⑦ノートまとめはやめて、参考書に書き込んでしまおう

 ノートまとめのメリットは「自分なりに情報を整理することになるので、理解が深まる・覚えやすくなる」ことなのですが、べらぼうに時間がかかるというデメリットがあります。ノートまとめとはつまり、時間をかけて自分専用の参考書を作るということなのです。

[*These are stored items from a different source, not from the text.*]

(** No piece of a split holds the separator. *)
Lemma split_pieces (sep : ascii) (s piece : string) :
  In piece (JS.split sep s) -> ~ In sep (JS.chars piece).
Proof.
  revert piece. induction s as [|c s IH]; intros piece; simpl.
  - intros [<-|[]]. simpl. tauto.
  - destruct (Ascii.eqb_spec c sep) as [->|Hne].
    + intros [<-|H]; [simpl; tauto | by apply IH].
    + destruct (JS.split sep s) as [|hd tl] eqn:E.
      * intros [<-|[]]. simpl. intros [?|[]]. congruence.
      * intros [<-|H].
        -- simpl. intros [?|H]; [congruence |]. revert H. apply IH. by left.
        -- apply IH. by right.
Qed.

(** X1. An absent cell gives the empty list, on every cell, absent or
    not, the parser of services/docProcessor.ts reads the same list as the
    parser above, and the list read from a cell has no blank entry: every
    entry is non-empty, is its own trimmed form (no white space at either
    end) and holds no line feed. *)
Theorem extractListFromCell_entries (cell : option Cell) :
  extractListFromCell None = [] /\
  DocProcessor.extractListFromCell cell = extractListFromCell cell /\
  forall e, In e (extractListFromCell cell) ->
    e <> "" /\ JS.trim e = e /\ ~ In "010"%char (JS.chars e).
Proof.
  split; [reflexivity |]. split; [by destruct cell |].
  intros e H. unfold extractListFromCell in H.
  apply List.filter_In in H as [H Ht]. apply in_map_iff in H as (piece & <- & Hp).
  split; [by destruct (JS.trim piece) |].
  split; [apply trim_idem |].
  intros Hin. apply trim_subset in Hin. by apply split_pieces in Hp.
Qed.

Lemma extractListFromCell_entries_witness :
  extractListFromCell (Some listCell) = ["Ann"; "Bob"] /\
  DocProcessor.extractListFromCell (Some listCell) = ["Ann"; "Bob"] /\
  DocProcessor.extractListFromCell None = [] /\
  ("Bob" <> "" /\ JS.trim "Bob" = "Bob" /\ ~ In "010"%char (JS.chars "Bob")).
Proof.
  assert (E : extractListFromCell (Some listCell) = ["Ann"; "Bob"])
    by (vm_compute; reflexivity).
  destruct (extractListFromCell_entries (Some listCell)) as (Hnone & Hsame & Hentries).
  destruct (extractListFromCell_entries None) as (_ & Hsame' & _).
  split; [exact E |]. split; [by rewrite Hsame |]. split; [by rewrite Hsame' |].
  apply Hentries. rewrite E. right; left; reflexivity.
Defined.
(** A dictionary unpacked into keyword arguments: the keys must be
    strings. *)
Fixpoint keywords (d : list (PyVal * PyVal)) : Result (list (string * PyVal)) :=
  match d with
  | [] => Ok []
  | (VStr k, v) :: rest =>
      match keywords rest with
      | Ok kw => Ok ((k, v) :: kw)
      | Raise e => Raise e
      end
  | _ :: _ => Raise TypeError
  end.

(** [os.path.join(a, b)] for a string [b]. *)
Definition path_join (a : PyVal) (b : string) : Result PyVal :=
  match a with
  | VStr x => Ok (VStr (PosixPath.join x b))
  | _ => Raise TypeError
  end.

(** The directory itself and the ones above it. *)
Fixpoint ancestors (comps : list string) : list (list string) :=
  match comps with
  | [] => []
  | c :: rest => [c] :: (cons c <$> ancestors rest)
  end.

Section Task.

Variable E : Env.

(** [os.makedirs(p, exist_ok=exist_ok)]. *)
Definition makedirs (p : PyVal) (exist_ok : bool) : M State unit :=
  log (Makedirs p);;
  match p with
  | VStr s =>
      match PosixPath.components s with
      | [] => raise FileNotFoundError
      | comps =>
          match makedirs_error E s with
          | Some e => raise e
          | None =>
              ds ← gets dirs;
              if negb exist_ok && bool_decide (comps ∈ ds)
              then raise FileExistsError
              else add_dirs (ancestors comps)
          end
      end
  | _ => raise TypeError
  end.

(** [self.model.train] on keyword arguments [kwargs]. *)
Definition train (kwargs : list (string * PyVal)) : M State unit :=
  log (Train kwargs);;
  lift (model_train E kwargs).

(** [TrainYoloV8Classification.run]. *)
Definition run : M State unit :=
  log BeginTaskRun;;
  param ← gets cfg;
  dataset_folder ← gets input_path;
  set_device (if cuda_is_available E then VDevice "cuda" else VDevice "cpu");;
  c ← lift (getitem param "config_file");
  config_file ←
    (if Py.truthy c then
       path ← lift (getitem param "config_file");
       log (OpenFile path);;
       text ← lift (open_read E path);
       doc ← lift (yaml_safe_load E text);
       m ← lift (subscript doc "model");
       set_model_name_file m;;
       mret (Some doc)
     else
       name ← lift (getitem param "model_name");
       file ← lift (add_str name ".pt");
       set_model_name_file file;;
       mret None);
  artifact ← gets model_name_file;
  log (NewYOLO artifact);;
  lift (YOLO E artifact);;
  set_model artifact;;
  log (AddCallback "on_fit_epoch_end");;
  let experiment_name := strftime (now E) "%Y%m%d_%H%M%S" in
  folder ← lift (getitem param "output_folder");
  makedirs folder true;;
  folder ← lift (getitem param "output_folder");
  output_folder ← lift (path_join folder experiment_name);
  makedirs output_folder true;;
  c ← lift (getitem param "config_file");
  (if Py.truthy c then
     doc ← lift (match config_file with
                 | Some doc => Ok doc
                 | None => Raise (UnboundLocalError "config_file")
                 end);
     custom_args ← lift (items doc);
     kwargs ← lift (keywords custom_args);
     train kwargs
   else
     epochs ← lift (getitem param "epochs");
     imgsz ← lift (getitem param "input_size");
     batch ← lift (getitem param "batch_size");
     workers ← lift (getitem param "workers");
     optimizer ← lift (getitem param "optimizer");
     momentum ← lift (getitem param "momentum");
     weight_decay ← lift (getitem param "weight_decay");
     lr0 ← lift (getitem param "lr0");
     lrf ← lift (getitem param "lrf");
     device ← gets device;
     train [("data", dataset_folder); ("epochs", epochs); ("imgsz", imgsz);
            ("batch", batch); ("workers", workers);
            ("optimizer", optimizer); ("momentum", momentum);
            ("weight_decay", weight_decay); ("lr0", lr0); ("lrf", lrf);
            ("pretrained", VBool true); ("device", device);
            ("project", output_folder)]);;
  log EmitStepProgress;;
  log EndTaskRun.
(** [for x in l: f(x)] *)
Fixpoint for_each {A} (l : list A) (f : A → M unit) : M unit :=
  match l with
  | [] => ret tt
  | x :: l' => f x ;;; for_each l' f
  end.

(** [p.exists()] *)
Definition path_exists (p : path) : M bool :=
  fun st => (Ok (fs_exists (fs st) p), st).

(** [os.path.exists(s)] *)
Definition os_path_exists_m (s : string) : M bool :=
  fun st => (Ok (os_path_exists (fs st) s), st).

(** [list(d.glob("*" + suffix))] *)
Definition glob (d : path) (suffix : string) : M (list path) :=
  fun st => (Ok (glob_suffix (fs st) d suffix), st).

Section Primitives.
Context (env : Env).

(** A completed operation with no effect on the store. *)
Definition perform (o : op) : M unit :=
  match fault env o with
  | Some f => raise (exn_of_failure f (op_name o))
  | None => emit (Did o)
  end.

Definition now : M datetime :=
  fun st => (Ok (clock env (ticks st)), mkState (fs st) (S (ticks st)) (trace st)).

(** [os.makedirs(p, exist_ok=True)] *)
Definition os_makedirs (p : path) : M unit :=
  match fault env (Makedirs p) with
  | Some f => raise (exn_of_failure f "os.makedirs")
  | None => fun st =>
      let fs' := if fs_exists (fs st) p then fs st else fs_set (fs st) p Dir in
      (Ok tt, mkState fs' (ticks st) (trace st ++ [Did (Makedirs p)]))
  end.

(** [open(p, "w")]: the file is created, or truncated, when it is opened. *)
Definition open_w (p : path) : M unit :=
  match fault env (OpenW p) with
  | Some f => raise (exn_of_failure f "open")
  | None => fun st =>
      (Ok tt, mkState (fs_set (fs st) p (File (Text ""))) (ticks st)
                      (trace st ++ [Did (OpenW p)]))
  end.

(** What the [f.write] and [json.dump] calls of one [with] block leave in
    the file opened at [p]. *)
Definition f_write (p : path) (c : content) : M unit :=
  fun st => (Ok tt, mkState (fs_set (fs st) p (File c)) (ticks st) (trace st)).

(** [shutil.copy2(src, dst)] *)
Definition shutil_copy2 (src dst : path) : M unit :=
  match fault env (Copy2 src dst) with
  | Some f => raise (exn_of_failure f "shutil.copy2")
  | None => fun st =>
      match fs_lookup (fs st) src with
      | Some (File c) =>
          (Ok tt, mkState (fs_set (fs st) dst (File c)) (ticks st)
                          (trace st ++ [Did (Copy2 src dst)]))
      | _ => (Raise (Exn OSError ("cannot copy " +:+ src) "shutil.copy2"), st)
      end
  end.

(** [input(prompt)]: the prompt is shown, then a line is read. *)
Definition input (prompt : string) : M string :=
  print prompt ;;;
  perform Input ;;;
  ret (operator_response env).

End Primitives.

(** ** Utilities *)

Definition line80 : string := Str.replicate 80 "="%char.

Definition print_header (text : string) : M unit :=
  print (nl +:+ line80) ;;;
  print ("  " +:+ text) ;;;
  print (line80 +:+ nl).

Definition print_info (text : string) : M unit := print ("[INFO] " +:+ text).
Definition print_success (text : string) : M unit := print ("[SUCCESS] " +:+ text).
Definition print_error (text : string) : M unit := print ("[ERROR] " +:+ text).
Definition print_warning (text : string) : M unit := print ("[WARNING] " +:+ text).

 でも、自分に合った参考書というのは、別にゼロから作らなくてもいいのです。本屋に行けばありとあらゆる種類の参考書が売っています。その中でわかりやすいものを買って、問題を解いている中で追加したい情報があれば、参考書に書き込んでしまえばいいのです。
 ノート式にまとめたい人におすすめなのは、『テスト前にまとめるノート』シリーズ。穴埋め式でノートが完成しますし、他の情報も書き込める余白が広めです。教科書や参考書に書いてあることを丸写しするという手間をすっ飛ばして、自分専用の参考書を作ってしまいましょう。 

ieben.gakken.jp


 

おわりに

 ここまで読んでくださった方の中には、「演習量は確保しなきゃダメ、間違えた問題はやり直す、一冊を完璧に……めっちゃ大変じゃん」と思う人が多いと思います。
 ……そうなんです。学校で三年間、一日だいたい授業6時間+宿題1時間半くらいの時間をかけてやっていることなので、それを独学でカバーしようと思うと、どうしてもやることが多くなってしまうのです。
 でも、不登校には「自分でやり方や時間配分などなど自由自在に決められる」という強みがあります。学校にいたら、それなんの意味があんの?と思ってしまうような時間も多いですが、家にいれば自分の好きに時間を使えます。教科によってやり方や使う参考書を変えてもいいし、得意教科に時間をかけて伸ばすのも、苦手教科の克服に時間をかけるのも自由です。学校と同じやり方をする必要はまったくないのです。
 せっかくなので、この自由を最大限に活かしてしまいましょう。学校にいたらできなかったことをたくさんやりましょう。皆さんの未来に光があることを祈っています。